*To do:*
State how many lines in the entries below include the string "unfold", and give nothing beyond that number.

*Provided entries:*
(** ** Cells, rows and columns of a worksheet *)

(** Reading a list padded up to length [n]. *)
Lemma lookup_extend {A : Type} (l : list A) (n : nat) (x : A) (i : nat) :
  (l ++ replicate (n - length l) x) !! i
  = match l !! i with
    | Some y => Some y
    | None => if decide (i < n) then Some x else None
    end.
Proof.
  destruct (l !! i) as [y|] eqn:Hi.
  - by rewrite lookup_app_l_Some with (x := y).
  - apply lookup_ge_None in Hi. rewrite lookup_app_r by done.
    case_decide.
    + apply lookup_replicate_2. lia.
    + apply lookup_ge_None. rewrite length_replicate. lia.
Qed.

Lemma set_cell_lookup (ws : worksheet) r c s i :
  1 ≤ r →
  set_cell ws r c s !! i
  = if decide (i = r - 1)
    then Some (<[c - 1 := Some s]>
                 (default [] (ws !! i)
                  ++ replicate (c - length (default [] (ws !! i))) None))
    else match ws !! i with
         | Some row => Some row
         | None => if decide (i < r) then Some [] else None
         end.
Proof.
  intros Hr. unfold set_cell.
  rewrite list_lookup_alter, !lookup_extend.
  destruct (decide (i = r - 1)) as [->|Hi].
  - rewrite decide_True by done.
    destruct (ws !! (r - 1)); simpl; [done|].
    by rewrite decide_True by lia.
  - by rewrite decide_False by done.
Qed.

Lemma length_set_cell (ws : worksheet) r c s :
  length (set_cell ws r c s) = Nat.max (length ws) r.
Proof.
  unfold set_cell. rewrite length_alter, length_app, length_replicate. lia.
Qed.

(** [set_cell] changes the cell it names and no other. *)
Lemma cell_value_set_cell (ws : worksheet) r c s r' c' :
  1 ≤ r → 1 ≤ c → 1 ≤ r' → 1 ≤ c' →
  cell_value (set_cell ws r c s) r' c'
  = if decide (r' = r ∧ c' = c) then Some s else cell_value ws r' c'.
Proof.
  intros Hr Hc Hr' Hc'. unfold cell_value.
  rewrite set_cell_lookup by done.
  destruct (decide (r' - 1 = r - 1)) as [Heq|Hne].
  - assert (r' = r) as -> by lia.
    destruct (decide (c' = c)) as [->|Hcne].
    + rewrite decide_True by done.
      rewrite list_lookup_insert_eq; [done|].
      rewrite length_app, length_replicate.
      lia.
    + rewrite decide_False by tauto.
      rewrite list_lookup_insert_ne by lia.
      rewrite lookup_extend.
      destruct (ws !! (r - 1)) as [row|]; simpl.
      * destruct (row !! (c' - 1)); [done|]. by case_decide.
      * by case_decide.
  - destruct (decide (r' = r ∧ c' = c)) as [[-> _]|_]; [lia|].
    destruct (ws !! (r' - 1)); [done|]. by case_decide.
Qed.

Lemma ncols_set_cell (ws : worksheet) r c s r' :
  1 ≤ r → 1 ≤ r' →
  ncols (set_cell ws r c s) r'
  = if decide (r' = r) then Nat.max (ncols ws r) c else ncols ws r'.
Proof.
  intros Hr Hr'. unfold ncols. rewrite set_cell_lookup by done.
  destruct (decide (r' - 1 = r - 1)) as [Heq|Hne].
  - assert (r' = r) as -> by lia. rewrite decide_True by done.
    rewrite length_insert, length_app, length_replicate.
    destruct (ws !! (r - 1)); simpl; lia.
  - destruct (decide (r' = r)) as [->|_]; [lia|].
    destruct (ws !! (r' - 1)); [done|]. by case_decide.
Qed.

Lemma length_save (ws : worksheet) : length (save ws) = length ws.
Proof. unfold save. by rewrite length_map. Qed.

Lemma cell_value_save (ws : worksheet) r c :
  cell_value (save ws) r c = stored (cell_value ws r c).
Proof.
  unfold cell_value, save.
  rewrite !list_lookup_fmap.
  destruct (ws !! (r - 1)) as [row|]; simpl; [|done].
  rewrite list_lookup_fmap. by destruct (row !! (c - 1)).
Qed.

Lemma ncols_save (ws : worksheet) r : ncols (save ws) r = ncols ws r.
Proof.
  unfold ncols, save. rewrite list_lookup_fmap.
  destruct (ws !! (r - 1)); simpl; [by rewrite length_map|done].
Qed.

(** Two worksheets with the same number of rows, the same row lengths and
    the same cells are equal. *)
Lemma worksheet_ext (ws1 ws2 : worksheet) :
  length ws1 = length ws2 →
  (∀ r, 1 ≤ r → ncols ws1 r = ncols ws2 r) →
  (∀ r c, 1 ≤ r → 1 ≤ c → cell_value ws1 r c = cell_value ws2 r c) →
  ws1 = ws2.
Proof.
  intros Hlen Hcols Hcells. apply list_eq. intros i.
  specialize (Hcols (S i) ltac:(lia)).
  unfold ncols in Hcols. simpl in Hcols. rewrite Nat.sub_0_r in Hcols.
  destruct (ws1 !! i) as [row1|] eqn:H1, (ws2 !! i) as [row2|] eqn:H2.
  - f_equal. apply list_eq. intros j.
    specialize (Hcells (S i) (S j) ltac:(lia) ltac:(lia)).
    unfold cell_value in Hcells. simpl in Hcells.
    rewrite !Nat.sub_0_r, H1, H2 in Hcells.
    destruct (row1 !! j) as [x|] eqn:Hx, (row2 !! j) as [y|] eqn:Hy; try congruence.
    + apply lookup_lt_Some in Hx. apply lookup_ge_None in Hy. lia.
    + apply lookup_lt_Some in Hy. apply lookup_ge_None in Hx. lia.
  - apply lookup_lt_Some in H1. apply lookup_ge_None in H2. lia.
  - apply lookup_lt_Some in H2. apply lookup_ge_None in H1. lia.
  - done.
Qed.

*Answer to this task:*
9